In this case the box-1 is changing the primary interface. 

Getting a conflicting entry for primary interface for 
peering between box-1 and box-2 for bgp auto-configuration 
means that Box-1 sends a conflicting PDU. 

Sequence: Reject new encapsulation with primary 
Box-1: Send Encaps PDU (type =4 IPv4)  [DB-serial number: 10]
                        [Encaps=Announce, Encaps flag=primary] 
                       Prefix: 192.2.2.5 /32 --> 
                        Box-2: ACK PDU (3) 
                             (acked pdu=4, DB: 10, Error Type = 0, DB-10) 
Box-1: Send Encaps PDU (type =4 IPv4)  [DB-serial number: 10]
                        [Encaps=Announce, Encaps flag=primary] 
                       Prefix: 192.2.3.5 /32 --> 
                        Box-2: NAK PDU (3) (Acked PDU: 4 Error Type=1, Error
code= 1, DB: 10)
Here it appears that the announcement is broken. 

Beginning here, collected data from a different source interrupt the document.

(** A key that may be put at [p]. *)
Record fits (p : place) (k : ieee80211_key) : Prop := Fits {
  f_linked : linked k = true; f_room : roomy k; f_idx : 0 <= keyidx (conf k); f_place : place_of k = p; f_pw : pairwise (conf k) = true -> key_sta k <> None }.

Lemma replaced_default m s p old v s' lo hi d :
  linked_keys m s -> ptr s p = old -> (forall q, ptr s' q = if decide (p = q) then v else ptr s q) ->
  (forall id, d = Some id -> exists i, (lo <= i < hi)%nat /\ ptr s (SKey i) = Some id) ->
  forall id, new_default p lo hi old v d = Some id -> exists i, (lo <= i < hi)%nat /\ ptr s' (SKey i) = Some id.
Proof.
  intros Hl Hp Hq Hd id; unfold new_default; destruct p as [i|st|st i].
  - case_bool_decide as Ho; [case_bool_decide as Hr; [|done]; intros ->; exists i; by rewrite Hq, decide_True|].
    intros ->; destruct (Hd id eq_refl) as (j & Hj & Ej); exists j; split; [done|]; rewrite Hq; case_decide as E; [|done].
    injection E as ->; destruct Ho; rewrite <- Hp, Ej; done.
  - intros E; destruct (Hd id E) as (j & Hj & Ej); exists j; by rewrite Hq, decide_False.
  - intros E; destruct (Hd id E) as (j & Hj & Ej); exists j; by rewrite Hq, decide_False.
Qed.

Lemma linked_change m s p old vk s' : linked_keys m s -> ptr s p = old -> valid s p -> replaced s p old (fst <$> vk) s' ->
  (forall id k, vk = Some (id, k) -> m !! id = None /\ fits p k) -> linked_keys (put_opt vk (del_opt old m)) s'.
Proof.
  intros Hl Hp Hv Hr Hk; pose proof (fun i k => lookup_put_del vk old m i k (fun j k' E => proj1 (Hk j k' E))) as Hlk.
  assert (Hold : forall i k, m !! i = Some k -> old <> Some i -> place_of k <> p).
  { intros i k Hm Ho Ep; apply (l_keys _ _ Hl) in Hm as (_ & _ & _ & Hq & _); rewrite Ep in Hq; congruence. }
  constructor.
  - exact (r_sizes _ _ _ _ _ Hr).
  - rewrite (r_list _ _ _ _ _ Hr); cbn zeta; assert (Hn : NoDup (key_list (sdata s) ++ option_list (fst <$> vk))); [|destruct old; [by apply list.NoDup_filter|done]].
    destruct vk as [[id k]|]; cbn; [|rewrite app_nil_r; exact (l_nodup _ _ Hl)]; apply list.NoDup_app; split_and!; [exact (l_nodup _ _ Hl)| |by apply NoDup_singleton].
    intros j Hj ->%list_elem_of_singleton; apply (l_list _ _ Hl) in Hj as [k' Hj]; destruct (Hk id k eq_refl); congruence.
  - intros i; rewrite (r_list _ _ _ _ _ Hr); cbn zeta.
    assert (Hi : i ∈ key_list (sdata s) ++ option_list (fst <$> vk) <-> is_Some (m !! i) \/ exists k, vk = Some (i, k)).
    { rewrite elem_of_app, (l_list _ _ Hl); destruct vk as [[id k]|]; cbn; [rewrite list_elem_of_singleton|rewrite elem_of_nil]; naive_solver. }
    transitivity ((is_Some (m !! i) \/ exists k, vk = Some (i, k)) /\ old <> Some i); [destruct old; [rewrite list_elem_of_filter|]; rewrite Hi; naive_solver|].
    assert (Hno : forall k, vk = Some (i, k) -> old <> Some i).
    { intros k E Eo; destruct (Hk i k E) as [Em _]; rewrite Eo in Hp; apply (l_ptrs _ _ Hl) in Hp as (k' & ? & _); congruence. }
    split; [intros [[[k Hm]|[k E]] Ho]; exists k; apply Hlk; [by right|by left]|]; intros [k [E|[Hm Ho]]%Hlk]; [split; [right; by exists k|by eapply Hno]|split; [by left; exists k|done]].
  - intros i k [E|[Hm Ho]]%Hlk.
    + destruct (Hk i k E) as [_ [F1 F0 F2 F3 F4]]; split_and!; try done; [by apply (r_valid _ _ _ _ _ Hr); rewrite F3|rewrite (r_ptr _ _ _ _ _ Hr), decide_True by done; by rewrite E].
    + pose proof (Hold i k Hm Ho) as Hne; apply (l_keys _ _ Hl) in Hm as (A & B & C & E & F); split_and!; try done; [by apply (r_valid _ _ _ _ _ Hr)|].
      by rewrite (r_ptr _ _ _ _ _ Hr), decide_False by congruence.
  - intros i k [E|[Hm Ho]]%Hlk; [exact (f_room _ _ (proj2 (Hk i k E)))|exact (l_room _ _ Hl i k Hm)].
  - intros q i; rewrite (r_ptr _ _ _ _ _ Hr); case_decide as Eq.
    + destruct vk as [[id k]|]; cbn; [|done]; intros [= ->]; exists k; split; [apply Hlk; by left|]; destruct (Hk i k eq_refl) as [_ F]; by rewrite (f_place _ _ F).
    + intros E; destruct (l_ptrs _ _ Hl q i E) as (k & Hm & Ep); exists k; split; [|done]; apply Hlk; right; split; [done|]; intros Ho.
      rewrite Ho in Hp; apply (l_ptrs _ _ Hl) in Hp as (k' & Hm' & Ep'); congruence.
  - rewrite (r_uni _ _ _ _ _ Hr); intros id E; eapply replaced_default in E; [destruct E as (j & ? & ?); exists j; split; [lia|done]|exact Hl|exact Hp|exact (r_ptr _ _ _ _ _ Hr)|].
    intros j Ej; destruct (l_unicast _ _ Hl j Ej) as (x & ? & ?); exists x; split; [lia|done].
  - rewrite (r_multi _ _ _ _ _ Hr); intros id E; eapply replaced_default in E; [destruct E as (j & ? & ?); exists j; split; [lia|done]|exact Hl|exact Hp|exact (r_ptr _ _ _ _ _ Hr)|].
    intros j Ej; destruct (l_multicast _ _ Hl j Ej) as (x & ? & ?); exists x; split; [lia|done].
  - rewrite (r_mgmt _ _ _ _ _ Hr); intros id E; eapply replaced_default in E; [exact E|exact Hl|exact Hp|exact (r_ptr _ _ _ _ _ Hr)|exact (l_mgmt _ _ Hl)].
  - intros st st' a; rewrite !(r_addr _ _ _ _ _ Hr); exact (l_addr _ _ Hl st st' a).
Qed.
(* ===== verification/OffChan.v ===== *)
(** * Scanning and remaining on a channel

    [net/mac80211/scan.c] (scan requests, the scan state machine, hardware
    scans), [offchannel.c] and the remain-on-channel part of [cfg.c]: the two
    users of the radio that leave the operating channel.  Events that user space,
    the driver and the air see go to a log; what the driver and the kernel answer
    is the environment of an operation.  Work items run when they are pending; the
    timers' order is that of the operations. *)

From stdpp Require Import gmap.
From S2P Require Import Prelude.

Module OffChan.

Definition EBUSY : Z := 16.
Definition ENOMEM : Z := 12.
Definition ENOENT : Z := 2.
Definition EOPNOTSUPP : Z := 95.
Definition IEEE80211_NUM_BANDS : nat := 3.

(** ** Data *)

(** [struct ieee80211_channel], two of its flags in use here and one more. *)
Record channel := Chan { c_id : Z; band : nat; passive : bool; no_ibss : bool; disabled : bool }.

#[global] Instance channel_eq_dec : EqDecision channel.
Proof. solve_decision. Defined.

(** [struct cfg80211_scan_request]; [internal] for [int_scan_req]. *)
Record request := Req { rq_id : nat; channels : list channel; n_ssids : nat; low_priority : bool; internal : bool }.

Inductive mac80211_scan_state := SCAN_DECISION | SCAN_SET_CHANNEL | SCAN_SEND_PROBE | SCAN_SUSPEND | SCAN_RESUME | SCAN_ABORT.

(** The state of a delayed work: idle, on its timer, or queued. *)
Inductive work_state := Idle | Timer (expires : Z) | Queued.

(** [struct ieee80211_roc_work] without its dependents; [r_id] stands for its
    address. *)
Record roc_info := Info {
  r_id : nat; r_sdata : nat; r_chan : channel; started : bool; abort : bool; hw_begun : bool; notified : bool;
  hw_start_time : Z; duration : Z; frame : option Z; cookie : Z; mgmt_tx_cookie : Z; work : work_state }.

(** Dependents have no dependents. *)
Record roc := Roc { info : roc_info; dependents : list roc_info }.

Inductive iftype := STATION | MONITOR | P2P_DEVICE | OTHER.

#[global] Instance iftype_eq_dec : EqDecision iftype.
Proof. solve_decision. Defined.

(** An interface: [polling] for the flags of beacon and connection polls. *)
Record iface := Iface {
  if_type : iftype; running : bool; associated : bool; tx_empty : bool; beacon_int : Z; polling : bool;
  enable_beacon : bool; off_channel : bool; beacon_stopped : bool }.

Inductive event :=
  | ScanDone (id : nat) (aborted : bool)   (* [cfg80211_scan_done] *)
  | Probe (c : channel)                    (* a probe request is sent *)
  | Tune (c : channel)                     (* [drv_config] *)
  | Ready (id : nat) (cookie : Z)          (* [cfg80211_ready_on_channel] *)
  | Expired (id : nat) (cookie : Z)        (* [cfg80211_remain_on_channel_expired] *)
  | FrameTx (f : Z)                        (* a frame is handed to transmission *)
  | FrameStatus (f : Z)                    (* [cfg80211_mgmt_tx_status], not acknowledged *)
  | Nullfunc (i : nat) (ps : bool) | Beacon (i : nat) (on : bool)
  | HwScan (l : list channel) | HwRoc (c : channel) (dur : Z) | CancelHwScan | CancelHwRoc.

(** The scan part of [struct ieee80211_local]; the first five are the bits of
    [scanning]. *)
Record scan_info := Scan {
  sw_scanning : bool; hw_scanning : bool; onchannel_scanning : bool; completed : bool; aborted : bool;
  scan_req : option request; scan_sdata : option nat; hw_scan_req : option (list channel); hw_scan_band : nat;
  scan_channel : option channel; scan_channel_idx : nat; next_scan_state : mac80211_scan_state; leave_oper_channel_time : Z; scan_work : bool }.

(** The rest of it. *)
Record local := Local {
  scan : scan_info; roc_list : list roc; hw_roc_start : bool; hw_roc_done : bool; hw_roc_start_time : Z; roc_cookie_counter : Z;
  tmp_channel : option channel; oper_channel : channel; hw_channel : channel;
  interfaces : list iface; conf_ps : bool; offchannel_ps_enabled : bool; dynamic_ps_timer : bool; log : list event }.

(** The driver: its operations and what does not change. *)
Record hw := Hw {
  ops_hw_scan : bool; ops_roc : bool; ops_flush : bool; use_chanctx : bool; ps_nullfunc_stack : bool; ps_sdata : bool; dynamic_ps_timeout : Z;
  listen_interval : Z; HZ : Z; usecs_to_jiffies : Z -> Z; msecs_to_jiffies : Z -> Z; jiffies_to_msecs : Z -> Z }.

(** What is answered during an operation: [jiffies], the latency user space
    wants, the channels the driver fails to set, its other answers, and the
    allocator's. *)
Record env := Env { jiffies : Z; latency : Z; config_fails : channel -> bool; hw_scan_rc : Z; roc_rc : Z; cancel_rc : Z; alloc_ok : bool }.

(** ** Setters *)

Definition set_scan (l : local) (s : scan_info) : local :=
  Local s (roc_list l) (hw_roc_start l) (hw_roc_done l) (hw_roc_start_time l) (roc_cookie_counter l) (tmp_channel l) (oper_channel l) (hw_channel l)
    (interfaces l) (conf_ps l) (offchannel_ps_enabled l) (dynamic_ps_timer l) (log l).
Definition set_rocs (l : local) (r : list roc) : local :=
  Local (scan l) r (hw_roc_start l) (hw_roc_done l) (hw_roc_start_time l) (roc_cookie_counter l) (tmp_channel l) (oper_channel l) (hw_channel l)
    (interfaces l) (conf_ps l) (offchannel_ps_enabled l) (dynamic_ps_timer l) (log l).
Definition set_roc_works (l : local) (start done : bool) (t : Z) : local :=
  Local (scan l) (roc_list l) start done t (roc_cookie_counter l) (tmp_channel l) (oper_channel l) (hw_channel l)
    (interfaces l) (conf_ps l) (offchannel_ps_enabled l) (dynamic_ps_timer l) (log l).
Definition set_counter (l : local) (n : Z) : local :=
  Local (scan l) (roc_list l) (hw_roc_start l) (hw_roc_done l) (hw_roc_start_time l) n (tmp_channel l) (oper_channel l) (hw_channel l)
    (interfaces l) (conf_ps l) (offchannel_ps_enabled l) (dynamic_ps_timer l) (log l).
Definition set_tmp (l : local) (c : option channel) : local :=
  Local (scan l) (roc_list l) (hw_roc_start l) (hw_roc_done l) (hw_roc_start_time l) (roc_cookie_counter l) c (oper_channel l) (hw_channel l)
    (interfaces l) (conf_ps l) (offchannel_ps_enabled l) (dynamic_ps_timer l) (log l).
Definition set_hw_channel (l : local) (c : channel) : local :=
  Local (scan l) (roc_list l) (hw_roc_start l) (hw_roc_done l) (hw_roc_start_time l) (roc_cookie_counter l) (tmp_channel l) (oper_channel l) c
    (interfaces l) (conf_ps l) (offchannel_ps_enabled l) (dynamic_ps_timer l) (log l).
Definition set_ifaces (l : local) (i : list iface) : local :=
  Local (scan l) (roc_list l) (hw_roc_start l) (hw_roc_done l) (hw_roc_start_time l) (roc_cookie_counter l) (tmp_channel l) (oper_channel l) (hw_channel l)
    i (conf_ps l) (offchannel_ps_enabled l) (dynamic_ps_timer l) (log l).
Definition set_ps (l : local) (conf enabled timer : bool) : local :=
  Local (scan l) (roc_list l) (hw_roc_start l) (hw_roc_done l) (hw_roc_start_time l) (roc_cookie_counter l) (tmp_channel l) (oper_channel l) (hw_channel l)
    (interfaces l) conf enabled timer (log l).
Definition emit (l : local) (e : event) : local :=
  Local (scan l) (roc_list l) (hw_roc_start l) (hw_roc_done l) (hw_roc_start_time l) (roc_cookie_counter l) (tmp_channel l) (oper_channel l) (hw_channel l)
    (interfaces l) (conf_ps l) (offchannel_ps_enabled l) (dynamic_ps_timer l) (log l ++ [e]).

(** The bits of [scanning]. *)
Definition set_bits (s : scan_info) (sw hwb on co ab : bool) : scan_info :=
  Scan sw hwb on co ab (scan_req s) (scan_sdata s) (hw_scan_req s) (hw_scan_band s) (scan_channel s) (scan_channel_idx s) (next_scan_state s)
    (leave_oper_channel_time s) (scan_work s).
Definition set_req (s : scan_info) (r : option request) (i : option nat) : scan_info :=
  Scan (sw_scanning s) (hw_scanning s) (onchannel_scanning s) (completed s) (aborted s) r i (hw_scan_req s) (hw_scan_band s) (scan_channel s)
    (scan_channel_idx s) (next_scan_state s) (leave_oper_channel_time s) (scan_work s).
Definition set_hw_req (s : scan_info) (r : option (list channel)) (b : nat) : scan_info :=
  Scan (sw_scanning s) (hw_scanning s) (onchannel_scanning s) (completed s) (aborted s) (scan_req s) (scan_sdata s) r b (scan_channel s)
    (scan_channel_idx s) (next_scan_state s) (leave_oper_channel_time s) (scan_work s).
Definition set_position (s : scan_info) (c : option channel) (idx : nat) (st : mac80211_scan_state) (t : Z) : scan_info :=
  Scan (sw_scanning s) (hw_scanning s) (onchannel_scanning s) (completed s) (aborted s) (scan_req s) (scan_sdata s) (hw_scan_req s) (hw_scan_band s) c
    idx st t (scan_work s).
Definition set_work (s : scan_info) (w : bool) : scan_info :=
  Scan (sw_scanning s) (hw_scanning s) (onchannel_scanning s) (completed s) (aborted s) (scan_req s) (scan_sdata s) (hw_scan_req s) (hw_scan_band s)
    (scan_channel s) (scan_channel_idx s) (next_scan_state s) (leave_oper_channel_time s) w.

Definition scanning (l : local) : bool :=
  let s := scan l in sw_scanning s || hw_scanning s || onchannel_scanning s || completed s || aborted s.
Definition queue_scan_work (l : local) : local := set_scan l (set_work (scan l) true).
Definition goto (l : local) (st : mac80211_scan_state) : local :=
  let s := scan l in set_scan l (set_position s (scan_channel s) (scan_channel_idx s) st (leave_oper_channel_time s)).

Definition upd_iface (l : local) (i : nat) (f : iface -> iface) : local := set_ifaces l (alter f i (interfaces l)).

(** Times are [unsigned long]. *)
Definition time_after (a b : Z) : bool := 2 ^ 63 <=? u64 (b - a).
Definition time_before (a b : Z) : bool := time_after b a.

Section Ops.
Context (h : hw) (e : env).

(** ** The radio *)

(** [ieee80211_hw_config]: the channel is that of the scan, of a ROC or the
    operating one; [changed] when the caller says so. *)
Definition ieee80211_hw_conf_chan (l : local) : channel :=
  match scan_channel (scan l) with Some c => c | None => match tmp_channel l with Some c => c | None => oper_channel l end end.

Definition ieee80211_hw_config (l : local) (changed : bool) : local * bool :=
  if use_chanctx h then (l, false)
  else
    let c := ieee80211_hw_conf_chan l in
    if changed || negb (bool_decide (c = hw_channel l)) then (emit (set_hw_channel l c) (Tune c), config_fails e c) else (l, false).

Definition hw_config (l : local) (changed : bool) : local := (ieee80211_hw_config l changed).1.

(** ** Leaving and coming back, [offchannel.c] *)

Definition ieee80211_offchannel_ps_enable (i : nat) (l : local) : local :=
  let l := set_ps l (conf_ps l) false false in
  let l := if conf_ps l then hw_config (set_ps l false true (dynamic_ps_timer l)) false else l in
  if negb (offchannel_ps_enabled l) || negb (ps_nullfunc_stack h) then emit l (Nullfunc i true) else l.

Definition ieee80211_offchannel_ps_disable (i : nat) (l : local) : local :=
  if negb (ps_sdata h) then emit l (Nullfunc i false)
  else if offchannel_ps_enabled l then hw_config (set_ps l true (offchannel_ps_enabled l) (dynamic_ps_timer l)) false
  else if 0 <? dynamic_ps_timeout h then set_ps (emit l (Nullfunc i false)) (conf_ps l) (offchannel_ps_enabled l) true
  else l.

(** A function over the interfaces, in turn. *)
Definition for_ifaces (f : nat -> iface -> local -> local) (l : local) : local :=
  fold_left (fun l i => match interfaces l !! i with Some t => f i t l | None => l end) (seq 0 (length (interfaces l))) l.
(** [while (variables[a] != target) a++;] returns the final [a].  The
    source has no bound on [a]: the scan ends at a match or with a read
    past the end of [variables].  [fuel] bounds the number of increments;
    with [fuel = length variables] the read past the end comes first. *)
Fixpoint scan (variables : list Z) (target : Z) (fuel : nat) (a : Z)
    : option Z :=
  v ← rd variables a;
  if v =? target then Some a
  else match fuel with
       | O => None
       | S fuel' => scan variables target fuel' (a + 1)
       end.

(** The variable-merge loop: [for (b = 0; b < numVE && a < numV; b++)].
    Returns the final [a] and [otherId]. *)
Fixpoint merge_loop (variables : list Z) (edgeVariables : option (list Z))
    (numV numVE id : Z) (fuel : nat) (b a otherId : Z) : option (Z * Z) :=
  match fuel with
  | O => Some (a, otherId)
  | S fuel' =>
      if (b <? numVE) && (a <? numV) then
        ev ← rdp edgeVariables b;
        a' ← scan variables ev (length variables) a;
        let otherId' := Z.lor otherId (shl64 (id_bit id a') b) in
        merge_loop variables edgeVariables numV numVE id fuel'
          (b + 1) (a' + 1) otherId'
      else Some (a, otherId)
  end.

(** [weights[((id >> a) & 1) > 0 ? v * 2 : v * 2 + 1]] *)
Definition literal_weight (weights : list float) (id a v : Z)
    : option float :=
  rd weights (if id_bit id a >? 0 then v * 2 else v * 2 + 1).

Note - You can pull this from Section 10.2:  
   "Each Encapsulation interface address in an Encapsulation PDU is
   either a new encapsulation be announced (Ann/With == 1) 
  (yes, a la BGP) or requests one be withdrawn (Ann/With == 0).  Adding an
   encapsulation which already exists SHOULD raise an Announce/Withdraw
   Error (see Section 16.5); the EType SHOULD be 2, suggesting a session
   restart (see Section 9 so all encapsulations will be resent". 
[Response on Point 3-a] 

[Point-3b - Broken Prefix in pile of Encapsulation prefixes]
Encapsulations (varying):
- You can pack more than one prefix in a PDU for a given serial number.  In
  the event that a single prefix is an error (see question about about Etype
  for such cases), are all prefixes in the bundle intended to be rejected? 
  + How would the ack receiver know which prefix is the bad one if the whole
    bundle isn't rejected?
[Sue: 3-b] Thank you for mentioning this point. 
We do need to toss the whole bundle if it is malformed. 
[Sue-3b end] 

[Point-4] 
MPLS Label List/Encapsulation:
- After our "fun" dealing with label issues covering RFC 3107 and others,
  please make sure to tell people the obvious: the label stack needs to be
  well formed and bottom of stack bit should only be set on last entry.
Sue: Thank you for mentioning this fact. 
I think the tossing of Malformed Encapsulation lists, can be 
Handled in section 10.1.  
The definition of a malformed label list will be updated in section 10.5 
[Point-4 end] 

[Point -5] 
Hello discussion:
- The English of the first paragraph is in need of significant work for
  clarity.
- I think this is trying to say that in the presence of a LAG that
  transmission over more than one LAG member might be okay.
- I also think that it's trying to say that once you have a session up you
  can stop hellos on the individual member links.
- I think the intent of the second paragraph is that if a link is on a
  multi-access network and non-p2p behavior is desired, keep sending hellos.
[Sue:  Thank you for letting me know the English is confusing. 
I have rewritten the text for the next revision.] 

ULPC draft:

3.1:
:   A peer receiving BGP ULPC PDUs has only one active BGP ULPC PDU for
:   an particular address family on a specific link at any point in time;
:   receipt of a new BGP ULPC PDU for a particular address family
:   replaces any previous one.

Okay, implicit replace.  That's fine.

:   If there are one or more open BGP sessions, receipt of a new BGP ULPC
:   PDU does not affect these sessions 

Do not disturb existing sessions.  That's fine.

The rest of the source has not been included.